Usando esta ilustração, Paulo afirma que éramos assim, como meninos sujeitos aos “rudimentos do mundo” (Gl 4.3), ou seja, estávamos apenas no “ABCD” da fé. Seguíamos apenas regras, mas não éramos libertos. Quando Deus enviou seu Filho Jesus, no tempo de sua vontade, nascido de Maria e conforme a lei (Gl 4.4), fomos libertos por Ele!

A legislação da adoção na Constituição

A palavra adoção aparece na Constituição da República, na LEI Nº 8.069, de 13 de julho de 1990, na Subseção IV, Da Adoção. Destacamos alguns pontos:

Art. 39: § 1o A adoção é medida excepcional e irrevogável, à qual se deve recorrer apenas quando esgotados os recursos de manutenção da criança ou adolescente na família natural ou extensa…

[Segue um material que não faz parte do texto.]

(* ===== verification/Control.v ===== *)
(** * The control interface

    How a state manager talks to the Launch Manager: the messages of
    lm_control/src/details/lm_control_service.h, the service side
    [BasicControlProvider] (control/control_provider.hpp) and the client side
    [BasicLmControlImpl] (lm_control/src/details/lm_control_impl.hpp).  The
    communication middleware between them is not part of the repository: its
    answers are parameters.  The proofs are in [ControlProofs]. *)

From Stdlib Require Import Ascii.
From stdpp Require Import prelude fin_maps gmap strings.
From S2P Require Import Prelude Queues Depgraph Components Transitions Graphs Manager Names.

(** ** Messages *)

Definition kMaxRunTargetNameLength : nat := 128.

Inductive ActivationMode := kQueued | kForced.

#[export] Instance ActivationMode_eq_dec : EqDecision ActivationMode.
Proof. solve_decision. Defined.

Record ActivateRunTargetRequest := mkActivateRequest {
  run_target_name : FixedString.t;
  mode : ActivationMode
}.

Inductive RequestStatus := kAccepted | kRejected.

Record ActivateRunTargetResponse := mkActivateResponse {
  status : RequestStatus;
  rejection_reason : ExecErrc
}.

Inductive QueryStatus := kAvailable | kNotAvailable.

Record GetActiveRunTargetResponse := mkActiveResponse {
  query_status : QueryStatus;
  response_run_target : FixedString.t
}.

Record ActivationResult := mkActivationResult {
  activated_run_target : FixedString.t;
  activation_source : RunTargetActivationSource
}.

(** [RunTargetName(view)]; the memory it is built in is [junk]. *)
Definition RunTargetName (junk : chars) (s : chars) : FixedString.t :=
  FixedString.of_view kMaxRunTargetNameLength s junk.

(** [std::string_view] from the pointer that [data()] returns. *)
Definition view_of (f : FixedString.t) : outcome chars := value_of (FixedString.as_string_view f).

(** ** What the provider asks of the manager *)

Class IRunTargetControl (G : Type) := {
  rtc_getActiveRunTarget : G -> outcome ((IdentifierHash + ExecErrc) * G);
  rtc_setRequestedRunTarget : IdentifierHash -> G -> outcome ((unit + ExecErrc) * G)
}.

Module ControlProvider.

(** The result of a call of the middleware. *)
Notation com_result := bool.

(** [Create]: the results of its steps, in order; the provider exists when all of
    them succeed.  A failed step ends the construction. *)
Definition Create (specifier skeleton register_activate register_active offer : com_result) : unit + ExecErrc :=
  if negb specifier then inr kCommunicationError
  else if negb skeleton then inr kCommunicationError
  else if negb register_activate then inr kCommunicationError
  else if negb register_active then inr kCommunicationError
  else if negb offer then inr kCommunicationError
  else inl tt.

(** The loop of [offerService] over the first file descriptors: [flags] are the
    answers of [F_GETFD], [None] for a descriptor that is not open; [set_ok] says
    where [F_SETFD] succeeds. *)
Definition FD_CLOEXEC : Z := 1.

Definition offer_fd (set_ok : nat -> bool) (flags : nat -> option Z) (fd : nat) : option Z :=
  if bool_decide (fd < 3) then flags fd
  else
    match flags fd with
    | Some f => if set_ok fd then Some (Z.lor f FD_CLOEXEC) else Some f
    | None => None
    end.

Definition offerService (set_ok : nat -> bool) (flags : nat -> option Z) : nat -> option Z :=
  fun fd => if bool_decide (fd < 16) then offer_fd set_ok flags fd else flags fd.

Section Provider.
Context (fnv1a : chars -> IdentifierHash) {G : Type} `{IRunTargetControl G}.

Definition handleActivateRunTarget (request : ActivateRunTargetRequest) (registry : gmap IdentifierHash chars) (graph : G) :
    outcome (ActivateRunTargetResponse * G) :=
  if bool_decide (mode request <> kForced) then Ret (mkActivateResponse kRejected kNotImplemented, graph)
  else
    name ← view_of (run_target_name request);
    match Identifier.if_exists fnv1a name registry with
    | None => Ret (mkActivateResponse kRejected kRunTargetDoesntExist, graph)
    | Some new_state =>
        '(result, graph') ← rtc_setRequestedRunTarget new_state graph;
        match result with
        | inr e => Ret (mkActivateResponse kRejected e, graph')
        | inl _ => Ret (mkActivateResponse kAccepted kGeneralError, graph')
        end
    end.

Definition handleGetActiveRunTarget (junk : chars) (registry : gmap IdentifierHash chars) (graph : G) :
    outcome (GetActiveRunTargetResponse * gmap IdentifierHash chars * G) :=
  '(result, graph') ← rtc_getActiveRunTarget graph;
  match result with
  | inr e =>
      _ ← assert (bool_decide (e = kActivationInProgress));
      Ret (mkActiveResponse kNotAvailable (RunTargetName junk []), registry, graph')
  | inl h =>
      let '(name, registry') := Identifier.get_name h registry in
      Ret (mkActiveResponse kAvailable (RunTargetName junk name), registry', graph')
  end.

(** [handleActivationResult]: the event that is sent, if [Allocate] and [Send] succeed. *)
Definition handleActivationResult (junk : chars) (allocated sent : com_result) (state : IdentifierHash)
    (source : RunTargetActivationSource) (registry : gmap IdentifierHash chars) :
    option ActivationResult * gmap IdentifierHash chars :=
  if negb allocated then (None, registry)
  else
    let '(name, registry') := Identifier.get_name state registry in
    let event := mkActivationResult (RunTargetName junk name) source in
    (if (sent : bool) then Some event else None, registry').

End Provider.
End ControlProvider.

(** ** The client *)

(** A proxy of the service: what its calls answer, [None] or [false] for an error
    of the middleware. *)
Class Proxy (X : Type) := {
  proxy_activate : ActivateRunTargetRequest -> X -> option ActivateRunTargetResponse * X;
  proxy_get_active : X -> option GetActiveRunTargetResponse * X;
  Subscribe : nat -> X -> bool * X;
  SetReceiveHandler : X -> bool * X;
  GetNewSamples : nat -> X -> option (list ActivationResult) * X;
  Unsubscribe : X -> X
}.

Module LmControl.

Definition kActivationResultSampleCount : nat := 4.

Section Client.
Context {X : Type} `{Proxy X} `{BuildMode}.

(** [forwarded_] records the calls of user callbacks, by the number of the callback. *)
Record t := mk {
  proxy_ : option X;
  find_handle_ : option nat;
  callback_ : option nat;
  forwarded_ : list (nat * ActivationResult)
}.

Definition set_proxy (p : option X) (c : t) : t := mk p (find_handle_ c) (callback_ c) (forwarded_ c).
Definition set_forwarded (l : list (nat * ActivationResult)) (c : t) : t := mk (proxy_ c) (find_handle_ c) (callback_ c) l.

Definition make : t := mk None None None [].

(** What setting up the discovery comes to. *)
Inductive Setup := InvalidSpecifier | StartFailed | Started (handle : nat) | Thrown.

Definition init (setup : Setup) (c : t) : outcome ((unit + ExecErrc) * t) :=
  _ ← assert (bool_decide (find_handle_ c = None));
  Ret match setup with
      | InvalidSpecifier => (inr kInvalidArguments, c)
      | StartFailed => (inr kCommunicationError, c)
      | Started h => (inl tt, mk (proxy_ c) (Some h) (callback_ c) (forwarded_ c))
      | Thrown => (inr kGeneralError, c)
      end.

(** [CreateLmControl] *)
Definition create (setup : Setup) : outcome (t + ExecErrc) :=
  '(r, c) ← init setup make;
  Ret (match r with inl _ => inl c | inr e => inr e end).

Definition connectedProxy (c : t) : option X := proxy_ c.

Definition createProxy (created : option X) (c : t) : outcome (bool * t) :=
  _ ← assert_dbg (bool_decide (proxy_ c = None));
  Ret match created with
      | None => (false, c)
      | Some x => (true, set_proxy (Some x) c)
      end.

Definition subscribeToActivationResults (c : t) : outcome (bool * t) :=
  match proxy_ c with
  | None => if dbg_checks then Abort AssertionFailed else Abort NullPointer
  | Some x =>
      let '(subscribed, x1) := Subscribe kActivationResultSampleCount x in
      if negb subscribed then Ret (false, set_proxy None c)
      else
        let '(installed, x2) := SetReceiveHandler x1 in
        if negb installed then Ret (false, set_proxy None c)
        else Ret (true, set_proxy (Some x2) c)
  end.

(** [created]: what [Traits::Create] answers for the first handle. *)
Definition onServiceFound (handles : nat) (created : option X) (c : t) : outcome t :=
  if bool_decide (handles = 0) || bool_decide (is_Some (proxy_ c)) then Ret c
  else
    '(ok, c1) ← createProxy created c;
    if (ok : bool) then '(_, c2) ← subscribeToActivationResults c1; Ret c2 else Ret c1.

Definition activate_run_target (runTargetName : FixedString.t) (force : bool) (c : t) : (unit + ExecErrc) * t :=
  match connectedProxy c with
  | None => (inr kCommunicationError, c)
  | Some x =>
      let request := mkActivateRequest runTargetName (if force then kForced else kQueued) in
      let '(result, x') := proxy_activate request x in
      let c' := set_proxy (Some x') c in
      match result with
      | None => (inr kCommunicationError, c')
      | Some response =>
          match status response with
          | kRejected => (inr (rejection_reason response), c')
          | kAccepted => (inl tt, c')
          end
      end
  end.

Definition get_active_run_target (c : t) : (FixedString.t + ExecErrc) * t :=
  match connectedProxy c with
  | None => (inr kCommunicationError, c)
  | Some x =>
      let '(result, x') := proxy_get_active x in
      let c' := set_proxy (Some x') c in
      match result with
      | None => (inr kCommunicationError, c')
      | Some response =>
          match query_status response with
          | kNotAvailable => (inr kActivationInProgress, c')
          | kAvailable => (inl (response_run_target response), c')
          end
      end
  end.

(** [forwardSample]; exceptions of the callback are caught. *)
Definition forwardSample (callback : option nat) (log : list (nat * ActivationResult)) (sample : ActivationResult) :
    list (nat * ActivationResult) :=
  match callback with None => log | Some f => log ++ [(f, sample)] end.

(** The loop of [readActivationEvents]; [fuel] counts the batches. *)
Fixpoint read_loop (fuel : nat) (callback : option nat) (x : X) (log : list (nat * ActivationResult)) :
    outcome (X * list (nat * ActivationResult)) :=
  match fuel with
  | 0 => Abort OutOfFuel
  | S fuel' =>
      let '(get_result, x') := GetNewSamples kActivationResultSampleCount x in
      match get_result with
      | None => Ret (x', log)
      | Some batch =>
          let log' := foldl (forwardSample callback) log batch in
          if length batch <? kActivationResultSampleCount then Ret (x', log')
          else read_loop fuel' callback x' log'
      end
  end.

Definition readActivationEvents (fuel : nat) (c : t) : outcome t :=
  match proxy_ c with
  | None => Abort AssertionFailed
  | Some x =>
      '(x', log) ← read_loop fuel (callback_ c) x (forwarded_ c);
      Ret (mk (Some x') (find_handle_ c) (callback_ c) log)
  end.

Definition onActivationResult (fuel : nat) (c : t) : outcome t := readActivationEvents fuel c.

(** An empty callback is [None]. *)
Definition register_run_target_activation_callback (fuel : nat) (callback : option nat) (c : t) :
    outcome ((unit + ExecErrc) * t) :=
  match callback with
  | None => Ret (inr kInvalidArguments, c)
  | Some f =>
      let c1 := mk (proxy_ c) (find_handle_ c) (Some f) (forwarded_ c) in
      match connectedProxy c1 with
      | Some _ => c2 ← onActivationResult fuel c1; Ret (inl tt, c2)
      | None => Ret (inl tt, c1)
      end
  end.

Definition awaitNotificationRegistration (c : t) : outcome t :=
  match connectedProxy c with
  | None => Abort AssertionFailed
  | Some x => Ret (set_proxy (Some (proxy_get_active x).2) c)
  end.

(** The state when the wait ends: connected, or timed out or stopped. *)
Definition wait_for_connection (c : t) : outcome ((unit + ExecErrc) * t) :=
  match proxy_ c with
  | None => Ret (inr kCommunicationError, c)
  | Some _ => c' ← awaitNotificationRegistration c; Ret (inl tt, c')
  end.

(** The destructor: whether the discovery was stopped, and what is left of the proxy. *)
Definition destroy (c : t) : option nat * option X :=
  (find_handle_ c, option_map Unsubscribe (proxy_ c)).

End Client.
Arguments t : clear implicits.
End LmControl.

Art. 40: O adotando deve contar com, no máximo, dezoito anos à data do pedido, salvo se já estiver sob a guarda ou tutela dos adotantes.

Art. 41. A adoção atribui a condição de filho ao adotado, com os mesmos direitos e deveres, inclusive sucessórios, desligando-o de qualquer vínculo com pais e parentes, salvo os impedimentos matrimoniais.

Art. 42. Podem adotar os maiores de 18 (dezoito) anos, independentemente do estado civil.

Art. 43. A adoção será deferida quando apresentar reais vantagens para o adotando e fundar-se em motivos legítimos.

Art. 44. Enquanto não der conta de sua administração e saldar o seu alcance, não pode o tutor ou o curador adotar o pupilo ou o curatelado.

Art. 45. A adoção depende do consentimento dos pais ou do representante legal do adotando.

  • 1º. O consentimento será dispensado em relação à criança ou adolescente cujos pais sejam desconhecidos ou tenham sido destituídos do pátrio poder familiar. (…)
  • 2º. Em se tratando de adotando maior de doze anos de idade, será também necessário o seu consentimento.

Art. 48. O adotado tem direito de conhecer sua origem biológica (…).